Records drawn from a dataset
○ ○ ○ ○

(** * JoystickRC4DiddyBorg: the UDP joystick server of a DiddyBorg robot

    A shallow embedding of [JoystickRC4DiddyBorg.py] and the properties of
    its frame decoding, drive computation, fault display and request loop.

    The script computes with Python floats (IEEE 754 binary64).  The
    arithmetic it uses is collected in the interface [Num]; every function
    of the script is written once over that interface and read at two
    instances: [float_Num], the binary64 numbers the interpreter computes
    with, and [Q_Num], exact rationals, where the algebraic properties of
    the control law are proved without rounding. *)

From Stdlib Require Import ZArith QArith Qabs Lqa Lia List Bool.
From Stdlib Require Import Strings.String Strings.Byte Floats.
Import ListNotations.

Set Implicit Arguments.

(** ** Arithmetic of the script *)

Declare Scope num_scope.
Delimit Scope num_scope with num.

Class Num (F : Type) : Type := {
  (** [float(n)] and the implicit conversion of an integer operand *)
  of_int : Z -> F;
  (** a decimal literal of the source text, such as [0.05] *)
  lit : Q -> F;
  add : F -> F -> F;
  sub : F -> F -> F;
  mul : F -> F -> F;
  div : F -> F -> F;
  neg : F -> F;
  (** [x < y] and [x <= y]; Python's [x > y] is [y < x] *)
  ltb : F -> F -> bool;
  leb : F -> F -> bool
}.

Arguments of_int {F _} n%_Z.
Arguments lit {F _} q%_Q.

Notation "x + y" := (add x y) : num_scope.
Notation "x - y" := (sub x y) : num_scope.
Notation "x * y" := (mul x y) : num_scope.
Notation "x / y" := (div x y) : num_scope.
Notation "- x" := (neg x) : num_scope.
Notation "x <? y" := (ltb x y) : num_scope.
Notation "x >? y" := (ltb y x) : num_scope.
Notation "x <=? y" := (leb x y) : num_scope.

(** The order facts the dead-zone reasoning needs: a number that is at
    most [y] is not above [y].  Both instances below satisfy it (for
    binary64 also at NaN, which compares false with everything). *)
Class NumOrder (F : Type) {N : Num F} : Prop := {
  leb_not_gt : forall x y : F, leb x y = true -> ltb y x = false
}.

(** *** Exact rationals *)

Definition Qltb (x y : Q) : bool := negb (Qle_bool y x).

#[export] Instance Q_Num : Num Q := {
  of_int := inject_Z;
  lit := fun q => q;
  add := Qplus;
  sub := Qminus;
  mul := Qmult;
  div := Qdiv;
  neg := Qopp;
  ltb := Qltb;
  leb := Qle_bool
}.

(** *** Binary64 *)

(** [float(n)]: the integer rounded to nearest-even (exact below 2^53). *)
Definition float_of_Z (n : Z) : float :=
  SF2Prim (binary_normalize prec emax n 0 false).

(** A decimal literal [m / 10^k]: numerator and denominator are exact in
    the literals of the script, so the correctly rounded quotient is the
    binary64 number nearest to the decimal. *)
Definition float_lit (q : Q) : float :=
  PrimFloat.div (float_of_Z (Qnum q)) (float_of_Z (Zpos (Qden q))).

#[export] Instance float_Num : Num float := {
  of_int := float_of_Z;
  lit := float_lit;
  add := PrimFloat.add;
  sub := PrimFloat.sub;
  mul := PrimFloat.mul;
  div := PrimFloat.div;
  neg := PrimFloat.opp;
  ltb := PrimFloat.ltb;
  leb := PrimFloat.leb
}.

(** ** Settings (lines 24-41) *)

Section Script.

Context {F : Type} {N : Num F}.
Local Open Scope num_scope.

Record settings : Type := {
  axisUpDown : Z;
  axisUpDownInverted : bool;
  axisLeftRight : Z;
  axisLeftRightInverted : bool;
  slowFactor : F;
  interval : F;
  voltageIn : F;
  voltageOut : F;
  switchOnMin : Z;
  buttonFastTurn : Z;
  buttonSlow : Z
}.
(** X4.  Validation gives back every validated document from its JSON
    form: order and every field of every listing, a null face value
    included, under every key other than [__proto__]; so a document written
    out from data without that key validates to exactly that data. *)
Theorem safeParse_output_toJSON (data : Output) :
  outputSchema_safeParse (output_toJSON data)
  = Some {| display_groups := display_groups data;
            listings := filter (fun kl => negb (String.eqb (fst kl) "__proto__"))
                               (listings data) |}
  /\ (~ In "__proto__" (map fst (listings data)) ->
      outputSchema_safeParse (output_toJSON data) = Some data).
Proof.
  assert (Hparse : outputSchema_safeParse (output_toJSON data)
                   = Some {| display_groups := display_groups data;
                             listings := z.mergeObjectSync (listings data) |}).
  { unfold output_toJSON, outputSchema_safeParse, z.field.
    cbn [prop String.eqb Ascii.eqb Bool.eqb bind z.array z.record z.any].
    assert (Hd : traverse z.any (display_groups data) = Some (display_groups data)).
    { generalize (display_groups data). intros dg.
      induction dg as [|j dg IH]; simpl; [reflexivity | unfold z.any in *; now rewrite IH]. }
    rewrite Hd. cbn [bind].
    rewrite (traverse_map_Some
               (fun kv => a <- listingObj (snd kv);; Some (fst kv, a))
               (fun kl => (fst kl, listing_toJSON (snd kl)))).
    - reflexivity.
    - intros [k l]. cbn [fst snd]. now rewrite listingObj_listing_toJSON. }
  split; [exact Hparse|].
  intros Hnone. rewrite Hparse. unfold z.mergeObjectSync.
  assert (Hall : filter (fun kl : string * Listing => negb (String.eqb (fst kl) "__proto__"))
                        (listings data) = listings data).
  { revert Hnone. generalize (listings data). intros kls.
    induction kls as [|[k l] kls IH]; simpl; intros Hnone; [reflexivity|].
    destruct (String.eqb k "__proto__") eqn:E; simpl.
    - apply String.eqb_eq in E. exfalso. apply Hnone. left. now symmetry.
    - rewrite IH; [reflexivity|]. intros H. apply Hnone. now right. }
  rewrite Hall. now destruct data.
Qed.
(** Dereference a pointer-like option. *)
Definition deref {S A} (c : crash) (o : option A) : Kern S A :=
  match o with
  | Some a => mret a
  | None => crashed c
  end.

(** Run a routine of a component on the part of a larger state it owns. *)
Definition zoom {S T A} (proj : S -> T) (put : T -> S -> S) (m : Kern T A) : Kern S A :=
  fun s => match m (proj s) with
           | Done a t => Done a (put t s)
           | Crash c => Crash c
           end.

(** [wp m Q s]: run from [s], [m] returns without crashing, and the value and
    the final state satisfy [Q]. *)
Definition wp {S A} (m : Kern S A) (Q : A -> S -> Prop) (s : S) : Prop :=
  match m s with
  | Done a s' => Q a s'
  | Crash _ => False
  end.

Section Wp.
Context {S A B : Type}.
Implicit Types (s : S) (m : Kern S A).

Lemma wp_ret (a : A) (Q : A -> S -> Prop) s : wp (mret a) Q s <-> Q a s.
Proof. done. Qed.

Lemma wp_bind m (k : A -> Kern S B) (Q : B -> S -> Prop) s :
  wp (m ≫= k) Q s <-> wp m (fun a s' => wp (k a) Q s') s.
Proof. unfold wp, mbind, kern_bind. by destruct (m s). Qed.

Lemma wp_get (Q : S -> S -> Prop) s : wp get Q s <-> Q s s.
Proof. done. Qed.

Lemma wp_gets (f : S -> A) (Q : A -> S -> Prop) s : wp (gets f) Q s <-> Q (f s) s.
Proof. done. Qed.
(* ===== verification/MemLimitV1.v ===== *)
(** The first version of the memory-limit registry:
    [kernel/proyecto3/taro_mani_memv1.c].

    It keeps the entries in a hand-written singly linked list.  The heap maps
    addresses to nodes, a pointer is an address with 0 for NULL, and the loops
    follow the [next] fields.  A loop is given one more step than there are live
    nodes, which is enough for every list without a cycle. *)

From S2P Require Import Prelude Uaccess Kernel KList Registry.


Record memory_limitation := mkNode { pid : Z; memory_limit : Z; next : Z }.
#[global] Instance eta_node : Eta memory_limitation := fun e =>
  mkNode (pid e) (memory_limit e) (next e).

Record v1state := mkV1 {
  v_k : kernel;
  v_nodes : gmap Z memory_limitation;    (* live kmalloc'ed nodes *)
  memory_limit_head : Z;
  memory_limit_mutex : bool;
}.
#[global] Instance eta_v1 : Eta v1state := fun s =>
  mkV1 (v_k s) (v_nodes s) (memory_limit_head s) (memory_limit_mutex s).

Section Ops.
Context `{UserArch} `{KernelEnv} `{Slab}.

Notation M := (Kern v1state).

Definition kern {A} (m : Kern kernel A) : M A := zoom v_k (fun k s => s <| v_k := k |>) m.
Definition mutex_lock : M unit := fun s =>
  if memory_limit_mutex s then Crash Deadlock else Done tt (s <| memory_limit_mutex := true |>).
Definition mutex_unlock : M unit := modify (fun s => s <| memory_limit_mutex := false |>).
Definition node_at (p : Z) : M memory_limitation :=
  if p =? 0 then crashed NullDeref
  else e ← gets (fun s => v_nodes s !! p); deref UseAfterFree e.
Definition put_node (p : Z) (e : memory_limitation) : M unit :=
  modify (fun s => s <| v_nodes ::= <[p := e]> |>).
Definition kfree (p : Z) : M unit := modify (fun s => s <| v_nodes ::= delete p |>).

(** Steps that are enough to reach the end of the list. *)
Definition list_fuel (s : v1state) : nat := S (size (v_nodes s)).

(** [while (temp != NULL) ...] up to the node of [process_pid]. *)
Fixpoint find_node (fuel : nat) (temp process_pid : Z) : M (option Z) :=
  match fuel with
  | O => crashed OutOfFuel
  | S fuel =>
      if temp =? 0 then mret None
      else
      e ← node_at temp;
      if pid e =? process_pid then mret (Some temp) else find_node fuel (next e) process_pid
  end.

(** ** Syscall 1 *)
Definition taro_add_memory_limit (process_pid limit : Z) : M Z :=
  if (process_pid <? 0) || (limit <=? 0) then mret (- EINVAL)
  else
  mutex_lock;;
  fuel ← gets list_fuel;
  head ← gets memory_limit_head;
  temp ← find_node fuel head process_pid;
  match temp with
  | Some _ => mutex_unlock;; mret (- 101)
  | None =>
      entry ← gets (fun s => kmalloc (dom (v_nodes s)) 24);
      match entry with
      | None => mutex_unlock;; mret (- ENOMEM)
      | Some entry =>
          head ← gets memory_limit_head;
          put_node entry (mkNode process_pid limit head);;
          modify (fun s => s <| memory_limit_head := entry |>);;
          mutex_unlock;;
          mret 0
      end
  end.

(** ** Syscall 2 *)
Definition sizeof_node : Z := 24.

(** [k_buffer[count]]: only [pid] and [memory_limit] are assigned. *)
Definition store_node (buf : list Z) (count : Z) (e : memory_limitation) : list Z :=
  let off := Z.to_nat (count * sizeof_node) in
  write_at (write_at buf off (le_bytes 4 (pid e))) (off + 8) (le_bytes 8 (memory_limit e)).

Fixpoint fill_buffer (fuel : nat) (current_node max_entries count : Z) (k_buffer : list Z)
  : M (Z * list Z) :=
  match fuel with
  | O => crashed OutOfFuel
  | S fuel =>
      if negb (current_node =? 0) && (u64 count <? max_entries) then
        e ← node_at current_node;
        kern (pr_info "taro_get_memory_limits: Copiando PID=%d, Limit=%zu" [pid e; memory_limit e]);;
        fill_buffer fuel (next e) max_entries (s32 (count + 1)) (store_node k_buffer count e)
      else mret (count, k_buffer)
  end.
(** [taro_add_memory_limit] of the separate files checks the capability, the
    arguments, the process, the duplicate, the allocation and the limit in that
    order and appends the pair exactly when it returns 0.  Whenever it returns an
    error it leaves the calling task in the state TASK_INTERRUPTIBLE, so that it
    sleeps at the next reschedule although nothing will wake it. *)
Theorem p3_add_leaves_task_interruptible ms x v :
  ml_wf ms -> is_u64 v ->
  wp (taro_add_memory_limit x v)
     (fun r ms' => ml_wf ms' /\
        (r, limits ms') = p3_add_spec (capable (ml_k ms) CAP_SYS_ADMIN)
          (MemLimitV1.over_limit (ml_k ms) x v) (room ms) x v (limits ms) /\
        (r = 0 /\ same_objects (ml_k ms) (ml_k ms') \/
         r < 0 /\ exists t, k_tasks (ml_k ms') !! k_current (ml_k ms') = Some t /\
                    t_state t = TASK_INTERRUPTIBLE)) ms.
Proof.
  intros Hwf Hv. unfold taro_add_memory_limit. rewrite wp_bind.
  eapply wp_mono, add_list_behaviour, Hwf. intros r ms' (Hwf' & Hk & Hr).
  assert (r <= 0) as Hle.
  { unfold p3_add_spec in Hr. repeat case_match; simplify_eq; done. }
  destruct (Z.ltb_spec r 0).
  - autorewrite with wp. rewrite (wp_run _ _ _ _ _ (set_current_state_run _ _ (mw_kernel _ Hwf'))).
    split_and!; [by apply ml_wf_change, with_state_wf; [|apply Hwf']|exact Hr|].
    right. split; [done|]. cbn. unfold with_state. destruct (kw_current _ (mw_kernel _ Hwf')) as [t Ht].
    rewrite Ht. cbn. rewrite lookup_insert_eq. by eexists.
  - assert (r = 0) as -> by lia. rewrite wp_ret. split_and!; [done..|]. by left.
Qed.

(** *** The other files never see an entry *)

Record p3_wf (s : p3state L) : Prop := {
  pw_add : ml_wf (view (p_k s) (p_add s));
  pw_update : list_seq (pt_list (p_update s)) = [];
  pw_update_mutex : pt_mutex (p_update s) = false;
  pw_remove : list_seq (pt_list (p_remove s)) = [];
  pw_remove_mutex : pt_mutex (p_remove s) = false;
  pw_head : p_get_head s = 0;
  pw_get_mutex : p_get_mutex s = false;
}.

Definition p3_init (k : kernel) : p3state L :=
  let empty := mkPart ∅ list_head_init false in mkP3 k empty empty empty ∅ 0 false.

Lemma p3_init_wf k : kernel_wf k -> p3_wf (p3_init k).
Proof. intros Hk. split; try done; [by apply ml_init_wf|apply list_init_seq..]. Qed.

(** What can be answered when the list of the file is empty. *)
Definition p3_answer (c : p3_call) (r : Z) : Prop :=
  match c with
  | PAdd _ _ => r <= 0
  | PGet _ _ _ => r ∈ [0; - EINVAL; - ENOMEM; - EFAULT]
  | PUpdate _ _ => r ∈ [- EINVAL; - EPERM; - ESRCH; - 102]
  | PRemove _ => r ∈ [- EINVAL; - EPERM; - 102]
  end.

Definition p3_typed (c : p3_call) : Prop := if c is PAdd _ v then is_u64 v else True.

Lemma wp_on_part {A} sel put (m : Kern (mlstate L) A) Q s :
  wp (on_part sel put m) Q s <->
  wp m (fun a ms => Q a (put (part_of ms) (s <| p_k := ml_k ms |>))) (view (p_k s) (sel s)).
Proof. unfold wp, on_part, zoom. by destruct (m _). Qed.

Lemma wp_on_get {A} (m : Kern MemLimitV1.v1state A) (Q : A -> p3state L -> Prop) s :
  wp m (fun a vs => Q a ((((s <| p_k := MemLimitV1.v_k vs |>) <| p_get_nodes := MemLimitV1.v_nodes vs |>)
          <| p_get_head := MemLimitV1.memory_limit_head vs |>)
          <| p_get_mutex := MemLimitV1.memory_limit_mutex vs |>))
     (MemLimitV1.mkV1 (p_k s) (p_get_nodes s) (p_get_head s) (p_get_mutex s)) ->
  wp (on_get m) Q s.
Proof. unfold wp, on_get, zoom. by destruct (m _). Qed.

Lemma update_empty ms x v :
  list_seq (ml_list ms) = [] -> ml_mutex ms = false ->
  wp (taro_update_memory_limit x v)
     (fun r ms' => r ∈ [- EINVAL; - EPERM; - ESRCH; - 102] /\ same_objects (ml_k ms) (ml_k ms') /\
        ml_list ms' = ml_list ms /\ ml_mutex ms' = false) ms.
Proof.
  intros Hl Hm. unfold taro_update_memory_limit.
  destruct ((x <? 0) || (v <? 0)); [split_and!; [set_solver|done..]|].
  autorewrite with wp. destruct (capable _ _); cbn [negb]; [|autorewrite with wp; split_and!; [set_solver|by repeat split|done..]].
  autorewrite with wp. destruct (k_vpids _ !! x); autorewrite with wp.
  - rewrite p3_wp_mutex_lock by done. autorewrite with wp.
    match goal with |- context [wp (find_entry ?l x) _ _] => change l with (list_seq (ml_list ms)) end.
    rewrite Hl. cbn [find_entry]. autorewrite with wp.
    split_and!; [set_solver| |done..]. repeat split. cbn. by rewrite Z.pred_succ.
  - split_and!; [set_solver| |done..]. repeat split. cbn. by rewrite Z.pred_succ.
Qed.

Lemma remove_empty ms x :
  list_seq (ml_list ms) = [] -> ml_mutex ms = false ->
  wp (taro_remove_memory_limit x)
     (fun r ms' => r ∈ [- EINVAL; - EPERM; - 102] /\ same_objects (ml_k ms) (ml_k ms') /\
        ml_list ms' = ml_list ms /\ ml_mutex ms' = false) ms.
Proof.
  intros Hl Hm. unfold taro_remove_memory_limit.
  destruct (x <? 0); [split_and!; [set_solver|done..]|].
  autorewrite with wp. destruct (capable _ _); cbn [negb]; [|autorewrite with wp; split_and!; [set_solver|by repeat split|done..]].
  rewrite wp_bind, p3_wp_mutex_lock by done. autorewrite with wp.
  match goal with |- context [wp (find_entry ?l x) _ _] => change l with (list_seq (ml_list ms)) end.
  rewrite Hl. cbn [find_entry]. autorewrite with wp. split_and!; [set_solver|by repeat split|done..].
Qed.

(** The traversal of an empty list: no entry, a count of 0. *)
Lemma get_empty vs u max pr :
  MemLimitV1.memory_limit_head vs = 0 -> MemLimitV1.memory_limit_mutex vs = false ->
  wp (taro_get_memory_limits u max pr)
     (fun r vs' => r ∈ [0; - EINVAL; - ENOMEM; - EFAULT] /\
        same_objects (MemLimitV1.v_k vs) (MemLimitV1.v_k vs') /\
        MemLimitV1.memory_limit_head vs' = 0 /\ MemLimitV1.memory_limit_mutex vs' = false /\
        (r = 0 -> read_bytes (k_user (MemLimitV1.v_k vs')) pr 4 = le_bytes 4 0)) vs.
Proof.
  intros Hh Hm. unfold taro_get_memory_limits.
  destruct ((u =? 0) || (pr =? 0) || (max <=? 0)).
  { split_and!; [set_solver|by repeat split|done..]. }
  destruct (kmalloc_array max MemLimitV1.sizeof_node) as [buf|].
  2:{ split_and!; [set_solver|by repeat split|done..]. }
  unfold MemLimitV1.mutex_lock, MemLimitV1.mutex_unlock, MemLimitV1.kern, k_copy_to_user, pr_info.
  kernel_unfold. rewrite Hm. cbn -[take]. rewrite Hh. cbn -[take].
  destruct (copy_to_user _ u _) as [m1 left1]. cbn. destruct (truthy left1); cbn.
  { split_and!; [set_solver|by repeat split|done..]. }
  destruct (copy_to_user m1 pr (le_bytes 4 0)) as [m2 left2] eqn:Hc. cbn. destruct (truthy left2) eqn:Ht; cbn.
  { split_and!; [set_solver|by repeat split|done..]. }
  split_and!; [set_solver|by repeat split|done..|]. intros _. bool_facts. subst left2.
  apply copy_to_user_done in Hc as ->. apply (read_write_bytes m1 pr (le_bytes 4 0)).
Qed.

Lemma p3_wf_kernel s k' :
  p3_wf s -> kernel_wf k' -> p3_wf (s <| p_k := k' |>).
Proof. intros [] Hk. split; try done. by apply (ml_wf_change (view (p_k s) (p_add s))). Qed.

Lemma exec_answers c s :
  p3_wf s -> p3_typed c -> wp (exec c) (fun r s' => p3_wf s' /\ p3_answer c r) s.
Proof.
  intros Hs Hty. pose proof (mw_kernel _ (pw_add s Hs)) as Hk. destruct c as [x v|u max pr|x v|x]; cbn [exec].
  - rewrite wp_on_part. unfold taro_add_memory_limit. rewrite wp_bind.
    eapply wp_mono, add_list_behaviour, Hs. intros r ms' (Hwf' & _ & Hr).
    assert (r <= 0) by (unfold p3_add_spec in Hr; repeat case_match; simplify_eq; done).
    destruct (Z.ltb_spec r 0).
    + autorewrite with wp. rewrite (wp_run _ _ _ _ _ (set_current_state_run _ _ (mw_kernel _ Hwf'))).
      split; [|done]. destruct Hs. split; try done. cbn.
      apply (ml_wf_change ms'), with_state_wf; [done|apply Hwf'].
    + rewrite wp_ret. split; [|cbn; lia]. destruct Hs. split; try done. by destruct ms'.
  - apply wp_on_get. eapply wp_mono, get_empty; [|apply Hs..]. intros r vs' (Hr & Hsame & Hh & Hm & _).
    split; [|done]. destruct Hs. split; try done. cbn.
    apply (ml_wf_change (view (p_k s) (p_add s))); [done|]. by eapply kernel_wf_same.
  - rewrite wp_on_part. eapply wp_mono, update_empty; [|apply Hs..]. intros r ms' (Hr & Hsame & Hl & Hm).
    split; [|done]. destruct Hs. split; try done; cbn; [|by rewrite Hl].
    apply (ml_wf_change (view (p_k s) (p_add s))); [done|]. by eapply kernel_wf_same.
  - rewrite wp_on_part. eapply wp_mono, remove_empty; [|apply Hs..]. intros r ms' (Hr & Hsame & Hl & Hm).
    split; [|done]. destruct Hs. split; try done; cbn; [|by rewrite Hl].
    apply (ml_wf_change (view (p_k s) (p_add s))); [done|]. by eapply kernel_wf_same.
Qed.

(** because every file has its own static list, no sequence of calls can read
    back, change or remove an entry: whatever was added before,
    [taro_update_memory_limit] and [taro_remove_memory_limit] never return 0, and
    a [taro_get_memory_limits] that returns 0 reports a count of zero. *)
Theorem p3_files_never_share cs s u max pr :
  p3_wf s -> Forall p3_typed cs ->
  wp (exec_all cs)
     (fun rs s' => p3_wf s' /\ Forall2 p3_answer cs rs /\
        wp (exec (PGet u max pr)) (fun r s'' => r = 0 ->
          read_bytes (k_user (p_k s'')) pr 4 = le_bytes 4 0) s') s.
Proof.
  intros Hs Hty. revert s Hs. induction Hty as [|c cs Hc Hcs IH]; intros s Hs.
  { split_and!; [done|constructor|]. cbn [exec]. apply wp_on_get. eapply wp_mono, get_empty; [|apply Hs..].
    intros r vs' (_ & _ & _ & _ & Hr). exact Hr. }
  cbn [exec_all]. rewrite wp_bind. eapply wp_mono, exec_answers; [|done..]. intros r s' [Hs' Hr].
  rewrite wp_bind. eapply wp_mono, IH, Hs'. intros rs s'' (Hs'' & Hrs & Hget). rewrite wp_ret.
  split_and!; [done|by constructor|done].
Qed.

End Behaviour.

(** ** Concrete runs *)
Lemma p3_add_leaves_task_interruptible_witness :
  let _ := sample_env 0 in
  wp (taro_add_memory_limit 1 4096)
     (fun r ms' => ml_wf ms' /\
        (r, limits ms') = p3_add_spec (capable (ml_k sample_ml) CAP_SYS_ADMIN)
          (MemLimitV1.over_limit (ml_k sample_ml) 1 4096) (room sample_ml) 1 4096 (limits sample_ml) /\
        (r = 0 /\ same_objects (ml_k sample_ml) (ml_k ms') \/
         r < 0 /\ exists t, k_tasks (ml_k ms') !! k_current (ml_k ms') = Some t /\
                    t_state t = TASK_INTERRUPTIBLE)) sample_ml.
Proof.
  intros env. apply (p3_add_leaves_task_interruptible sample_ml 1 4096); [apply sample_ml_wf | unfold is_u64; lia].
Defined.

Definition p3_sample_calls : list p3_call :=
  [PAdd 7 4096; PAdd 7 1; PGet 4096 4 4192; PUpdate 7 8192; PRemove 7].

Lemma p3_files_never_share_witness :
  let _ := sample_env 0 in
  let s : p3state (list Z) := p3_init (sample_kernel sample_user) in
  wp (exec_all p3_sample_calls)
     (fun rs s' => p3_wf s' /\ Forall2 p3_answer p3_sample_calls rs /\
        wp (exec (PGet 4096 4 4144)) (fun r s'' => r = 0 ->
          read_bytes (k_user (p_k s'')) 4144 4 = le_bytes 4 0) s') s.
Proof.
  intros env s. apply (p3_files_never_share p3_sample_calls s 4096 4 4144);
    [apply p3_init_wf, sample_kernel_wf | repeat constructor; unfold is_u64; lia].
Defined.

○ ○ ○ ○

Task:
Out of the entries, report each line that contains the word "crashed".

Answer space:
  | None => crashed c
  if p =? 0 then crashed NullDeref
  | O => crashed OutOfFuel
  | O => crashed OutOfFuel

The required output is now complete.